Telling myself that I can do better has been a great motivating factor for me these past few weeks. I have been scheming and planning on how I can once again work for myself for a year. Since the day I went back to being employed by someone else, I have been thinking about how I could get back to working from home, and actually making money at it this time. Knowing that the second time around I won’t be so completely zonked from the marathon that was finishing my degree and working a pre-dawn, low-wage job for years, so I won’t need so long to recover is in itself a huge leap forward from before. Building a confidence in myself through my current place of employment has certainly helped. It has reinforced that I am good at what I do–which is a much better feeling than not being able to find a non-pre-dawn, non-low-wage job after busting my ass to get my diploma. It’s easy to caught in the security of the steady paycheck and just give up trying to do what I want. But you know when you leave for work in the morning and you know you could easily fill the next 10 hours with your own creative work that the job is just a temporary solution. And here’s the thing, I really flippin like my job. It’s exactly the perfect fit for me if I am not going to be working for myself. I feel blessed–ineffably lucky–to have this job. But at the end of the day, I know I can do better.
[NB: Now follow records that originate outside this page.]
(* ===== verification/Prelude.v ===== *)
(** * stormlb: a verification library

    stormlb is the load balancer in front of a cluster's control plane: a VIP
    that moves between nodes (VRRP, or BGP to the fabric), an L4 proxy on it over
    health-checked backends, named VIPs changed at run time over an HTTP API, and
    an L7 router that demuxes HTTP connections by Host.  This library models the
    program's own logic, file by file under [src/src], and proves what makes each
    part correct.  All definitions are executable; the examples after the
    theorems evaluate them.

    ** The parts and where they are

    - [Prelude]: machine integers, byte buffers and slices, shared tactics and
      hints.  [Str]: Rust strings and UTF-8, the string operations the sources
      use, [BTreeMap]'s order.  [Float]: [f64], its arithmetic, parser and
      printer.  [Net]: addresses, their parser and printer.  These three stand
      for the standard library.
    - [Vrrp] ([vrrp.rs]): [VirtualRouter] and its transitions, the codec of
      advertisements with the checksum.  [VrrpLoop] ([run], [run_loop]): the
      thread around it; a [Turn] is what one pass reads (clock, stop flag, health,
      socket), the list of [Act]s what it does (claim, release, send).  [Cluster]
      puts any number of these loops on one network, which may lose, delay,
      reorder and repeat what they send; nothing else is shared.  [Timing] gives
      the turns a clock that keeps time up to a slack.
    - [Netlink] ([vip.rs]): claiming and releasing the address on an interface,
      rtnetlink messages byte for byte, the kernel's answers an argument.  [Arp]:
      its sockets and the announcing thread, as traces of system calls.
      [Controller] is the trait they implement: the class [Claims], the promise
      [Lawful] its user relies on, the proof that the netlink controller keeps it
      over a kernel as documented ([Rtnetlink]).  [Ownership] runs each node of a
      [Cluster] over its own machine's controller.
    - [Pool] ([pool.rs]): backends shared by pools, snapshots and connections, in
      a heap.  [Health] ([health.rs]): probes and the round that sets the marks.
      [Checks]: the health loop in time, its probes and its sleeps, with changes
      of the spec and of the members between.  [Drain]: the loop, the VRRP thread
      and the BGP task that follow the marks, on one clock.
      [Balancer] ([balancer.rs]): the connection's task over [Pool.pick].
    - [Bgp] ([bgp.rs]): messages, the reader, the session as a step function.
      [Anycast]: a peer's task, which connects again after every session, and the
      health task of [main.rs] that feeds it.  [Peering]: a session and the RFC
      4271 peer it has dialled, with the lines between them and both hold timers, in
      time.
    - [Config] ([config.rs], and the tables of [router.rs], [tls.rs] and
      [metrics.rs]): the configuration, serde's defaults, [load].
    - [Vips] ([vips.rs]): the registry of named VIPs, what it starts, stops and
      shares ([Core], [Serve], [VrrpTask] under their indices), the state file.
      [VipMap]: the map from names to specs that a client of the registry is
      promised.  [Takedown]: the registry with the VRRP threads it stops and
      starts.  [Serving]: the registry with its health loops and the balancer.
    - [Metrics] ([metrics.rs]): counters, gauges, histograms, label texts.
      [Exposition]: a reader of the text exposition format, for the specification.
      [MetricsPage]: the series of a scrape, the text page and its server.
    - [Tls] ([tls.rs]): the router's certificates, reloaded and picked by SNI.
    - [Http]: heads of HTTP messages, shared by [Api] ([api.rs]), the VIP API
      over the registry, and [Router] ([router.rs]), which reads one request head
      and decides.  [Routes] ([router.rs]) keeps the table [Router] looks up;
      [Routing] puts a poll and a connection together.
      [Front] ([router.rs]): the listeners and their accept loops, and the two
      halves of [splice] after the head, under any schedule.
    - [Main] ([main.rs]): what is started, in which order, the errors of the fronts
      that are opened last included, and what ends it.
    - [UnitTests]: the sources' own unit tests, evaluated on the model.
      [IntegrationTests] and [RouterTests]: the tests of [src/tests], likewise.

    They meet as the code does: [Vips] starts a [Pool] with a [Health] checker, an
    L4 listener ([Balancer]) and a VRRP thread ([VrrpLoop], whose health is the
    pool's); [Api] calls [Vips]; [Bgp] follows the feed of [Main] from the pool's
    health; [Front] serves connections through [Router], which reads the table
    [Routes] polls; what they count ([Metrics.Count]) is on the page of
    [MetricsPage].  Foreign code is an interface
    or an argument: [Health.Reqwest], [Vips.StateJson], [Routes.Json],
    [Routes.Clients], [Tls.Pki], and the environments [Health.NetEnv], [Vips.Env], [Api.ApiEnv],
    [Router.Dial], [Routes.PollEnv], [Tls.Files], [Netlink.Exchange],
    [Arp.Kernel], [MetricsPage.Proc], [Front.Arrival], [Main.World].

    ** How the code is modelled

    - Integers keep their width where it matters; overflow wraps, as the release
      profile does.  Time is in nanoseconds.
    - A [&mut self] method takes and returns the state; a fallible one returns an
      [option] or a sum with the error's cause; an outer [option] is a panic
      (slices and index operations are checked, and the theorems show which
      operations never panic).
    - Loops over outside events ([run_loop], [session], [read_request],
      [serve_vip], [poll_routes]) run over the list of what they meet, so every
      statement quantifies over all interleavings of those events.  Tasks that run
      concurrently ([Front.splice], [Cluster]) take their steps in the order of an
      arbitrary schedule.
    - Locks are held for one operation at a time in the code, so an operation is
      one function on the state; poisoned locks are not modelled.  Errors that
      the code logs and drops (claim, release and send failures of the VRRP
      thread) do not change its acts.  Log lines are left out.
    - Fuel: [Vrrp.fold_carries] two rounds, enough for a 32-bit sum
      ([fold_carries_done]); the attribute and message scans of [Netlink] and the
      reader of [Bgp] the length of the buffer, as each round consumes a header;
      [Str.dec] the number of bits; the digits of an [f64] at most 17
      ([Float.show_digits]).  The theorems on them show the result is never
      for want of fuel.

    ** What the theorems show

    - End to end: once the best node is Master and heard, the VIP is on the
      interface of its machine and on no other's ([Ownership.vip_on_one_machine]);
      a silent Master is replaced between three and four advertisement intervals
      after it was last heard ([Timing.failover_time]); on each machine the
      interface carries the address exactly while its thread is Master, and after
      a socket error if it was Master then ([Controller.interface_follows_state]); a removed VIP is off the air within
      half a second, and a change of its VRRP settings hands the address over in
      order ([Takedown]); a connection to a VIP reaches a backend that its spec
      names and that passed the checks its spec asks for
      ([Serving.vip_serves_checked_backends]); a mark is
      never older than an interval and the time of the probes
      ([Checks.health_is_fresh]), so when every backend is down the VIP is
      released ([Drain.backends_down_release_vip]) and the route withdrawn
      ([Drain.backends_down_withdraw_route]) within a bounded time; a request reaches what the
      HTTPRoutes of the last poll ask for ([Routing.routes_are_served]).
    - Failover: the controller is called alternately and a loop that is told to stop
      leaves the VIP released, one that ends with a socket error only if it was not
      Master ([VrrpLoop.run_vip_discipline]); a node without healthy backends gives the
      VIP up ([no_vip_without_backend]); two Masters resolve to one
      ([two_masters_resolve]); a preempting Backup takes over
      ([preempting_backup_takes_over]).  In a cluster ([Cluster]) the best Master
      in service stays, everyone it reaches yields, and a Backup bears the loss of
      two advertisements.  The checksum is RFC 1071's, the codec round-trips and
      detects damage; the timers of a reachable router are in range.
    - Fabric: a BGP session sends BGP and nothing else ([session_speaks_bgp]), ends
      up announcing exactly while healthy ([session_tracks_health]), so the peer's
      route follows the pool over any number of sessions
      ([Anycast.route_follows_pool]); it is only Established after the handshake,
      and with a peer that keeps writing, on lines that deliver in time, stays so at
      both ends ([Peering.session_stays_up]); the reader recovers the messages from
      any chunks.
    - Kernel: the answers are read message by message, the interface's address is
      the one wanted, claim and release do what they say ([Netlink]); a claim is
      announced at most three times and leaks no descriptor ([Arp.announcements]).
    - Serving: picks are healthy members, in turn ([Pool]); checks mark what they
      probed ([Health.round_marks_members]); each connection is accounted for
      ([Balancer.connections_accounted]).
    - The registry: an invariant of everything reachable (no listener, loop or
      VRRP thread without its VIP, none shared or leaked,
      [Vips.reachable_registry_inv]); for its clients it is a map
      ([VipMap.registry_refines_map]); the state file restores what was saved, and
      no more; the configured VIP is read-only over the API.  [Vips.reaches] has the
      environments that may occur as a parameter: with any of them, a CA file that
      changes during an update may leave a refused one half made (the listener and
      the backends of another valid spec in force, see [Vips.in_force]), and the
      invariant, the map and the state file are stated over those too; where they do
      not ([Vips.stable]) a refusal changes nothing.
    - The API: a request means the same however it is cut, only the token opens
      it, one that other hosts reach is never without a token
      ([Api.exposed_api_is_closed]), every answer is one whole HTTP message.
    - The router: a request reaches the backend of its Host byte for byte, with
      one truthful X-Forwarded-Proto; only the table's backends are ever dialled,
      verified when https; own answers cannot be split by the client's text; after
      the head both directions are copied whole, independently of each other, and
      end ([Front.splice_copies], [halves_are_independent], [splice_ends]); a
      request is counted once; plain HTTP redirects exactly while a certificate is
      loaded and a TLS listener bound ([Front.plain_http_redirects]); the table is
      the last one fetched, the backends' CA and the apiserver's client the last that
      loaded ([Routes.poll_keeps_last_good]); a handshake gets the right certificate
      and a reload never loses a good one ([Tls]).
    - Metrics: labels are unambiguous, active gauges count open connections,
      histograms are cumulative; a reader of the format parses the page back into
      the recorded series with their labels, and it is answered whole and holds what
      every part counted ([MetricsPage]).
    - The process: a start fails for six reasons only and never panics; only a router
      that is alone ends it later; BGP hears of changes of health only ([Main]).

    Some theorems state where the code falls short of its documentation: the last
    ones of [VrrpLoop] (a socket error keeps the VIP; a busy socket starves the
    advertisements) and of [Vips] (a saved VIP replaces the configured one; a late
    failure leaves an update half made), the last ones of [Takedown] (a restart
    of the address owner deletes the address under the new thread; a process that
    ends leaves its address behind), [Peering.hold_zero_expires] (the session of
    a peer whose hold time is zero expires after a year), [Api.separator_is_not_checked],
    [Routes.flapping_service_takes_route_down], and of [Front] (a TLS listener that
    is bound on one address only is redirected to from all; an accept error closes a
    plain listener; a head that is lost is not counted).

    ** What is not modelled

    TLS and X.509, HTTP clients, TOML and JSON texts (parameters, with the laws
    used of them), [copy_bidirectional] of the L4 balancer, buffer sizes, log
    lines and the command line: input and output, or libraries.  Timeouts are
    outcomes of what they guard, not clocks, except in [VrrpLoop], [Timing],
    [Checks], [Drain], [Bgp] and [Peering].  The set-up of the VRRP socket is a
    result ([VrrpLoop.Setup]), and the [Display] of errors is their cause.  Of the
    sources' tests, the script over network namespaces ([src/tests/vrrp-netns.sh])
    and the harness for a deployed cluster ([src/test]) are left out. *)

From Stdlib Require Export ZArith Lia.
From stdpp Require Export prelude list gmap strings option numbers.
I have had it in my head for so long that I need a three-year plan to be back to working from home again, but even with the best intentions, I don’t sit down and try to outline this plan. I keep putting it off month-by-month so that my three years has already nearly become four. I would like it to not become five. So I am endeavoring to start putting as many hours in on the work I would like to make money from as I do on the work I do make money from.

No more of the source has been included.